[RECORDS — start]

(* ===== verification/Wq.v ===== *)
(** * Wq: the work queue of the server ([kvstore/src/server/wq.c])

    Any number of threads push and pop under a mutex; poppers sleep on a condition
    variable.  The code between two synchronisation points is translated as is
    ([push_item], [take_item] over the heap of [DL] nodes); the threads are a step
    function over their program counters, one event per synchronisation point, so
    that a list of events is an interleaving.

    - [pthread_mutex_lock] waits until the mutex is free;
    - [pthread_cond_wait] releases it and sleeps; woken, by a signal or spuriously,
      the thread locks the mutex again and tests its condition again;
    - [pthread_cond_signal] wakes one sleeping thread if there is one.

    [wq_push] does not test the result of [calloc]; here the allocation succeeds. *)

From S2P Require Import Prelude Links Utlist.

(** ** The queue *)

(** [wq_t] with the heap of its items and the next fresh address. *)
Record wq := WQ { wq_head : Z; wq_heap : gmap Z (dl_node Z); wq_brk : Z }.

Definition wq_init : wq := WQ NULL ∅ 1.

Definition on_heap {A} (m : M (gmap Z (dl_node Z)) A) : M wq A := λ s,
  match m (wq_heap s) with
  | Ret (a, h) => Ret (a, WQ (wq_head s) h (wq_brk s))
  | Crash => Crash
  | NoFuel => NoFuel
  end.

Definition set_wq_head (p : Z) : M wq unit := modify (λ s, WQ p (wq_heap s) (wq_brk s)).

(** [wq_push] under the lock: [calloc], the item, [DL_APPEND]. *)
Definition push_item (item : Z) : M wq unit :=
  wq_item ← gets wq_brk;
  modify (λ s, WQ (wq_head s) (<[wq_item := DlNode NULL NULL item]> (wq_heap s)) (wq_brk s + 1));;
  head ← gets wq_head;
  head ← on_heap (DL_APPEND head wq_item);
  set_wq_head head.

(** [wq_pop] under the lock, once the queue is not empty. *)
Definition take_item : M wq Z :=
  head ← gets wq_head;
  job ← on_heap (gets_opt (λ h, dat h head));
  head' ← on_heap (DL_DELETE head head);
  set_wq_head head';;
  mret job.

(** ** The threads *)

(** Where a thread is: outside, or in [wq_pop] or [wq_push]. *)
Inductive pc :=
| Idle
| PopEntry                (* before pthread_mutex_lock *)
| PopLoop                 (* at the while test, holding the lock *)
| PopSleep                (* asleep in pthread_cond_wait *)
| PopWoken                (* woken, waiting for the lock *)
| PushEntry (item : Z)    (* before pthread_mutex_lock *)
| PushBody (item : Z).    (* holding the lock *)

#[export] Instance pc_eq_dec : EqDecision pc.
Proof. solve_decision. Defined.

[RECORDS — finish]

◆ PROBLEM ◆
Print exactly the lines of the listing above starting at the line containing "function over their" and ending at the line containing "set_wq_head head.", both included.

◆ RESPONSE TO THE EXERCISE ◆
    function over their program counters, one event per synchronisation point, so
    that a list of events is an interleaving.

    - [pthread_mutex_lock] waits until the mutex is free;
    - [pthread_cond_wait] releases it and sleeps; woken, by a signal or spuriously,
      the thread locks the mutex again and tests its condition again;
    - [pthread_cond_signal] wakes one sleeping thread if there is one.

    [wq_push] does not test the result of [calloc]; here the allocation succeeds. *)

From S2P Require Import Prelude Links Utlist.

(** ** The queue *)

(** [wq_t] with the heap of its items and the next fresh address. *)
Record wq := WQ { wq_head : Z; wq_heap : gmap Z (dl_node Z); wq_brk : Z }.

Definition wq_init : wq := WQ NULL ∅ 1.

Definition on_heap {A} (m : M (gmap Z (dl_node Z)) A) : M wq A := λ s,
  match m (wq_heap s) with
  | Ret (a, h) => Ret (a, WQ (wq_head s) h (wq_brk s))
  | Crash => Crash
  | NoFuel => NoFuel
  end.

Definition set_wq_head (p : Z) : M wq unit := modify (λ s, WQ p (wq_heap s) (wq_brk s)).

(** [wq_push] under the lock: [calloc], the item, [DL_APPEND]. *)
Definition push_item (item : Z) : M wq unit :=
  wq_item ← gets wq_brk;
  modify (λ s, WQ (wq_head s) (<[wq_item := DlNode NULL NULL item]> (wq_heap s)) (wq_brk s + 1));;
  head ← gets wq_head;
  head ← on_heap (DL_APPEND head wq_item);
  set_wq_head head.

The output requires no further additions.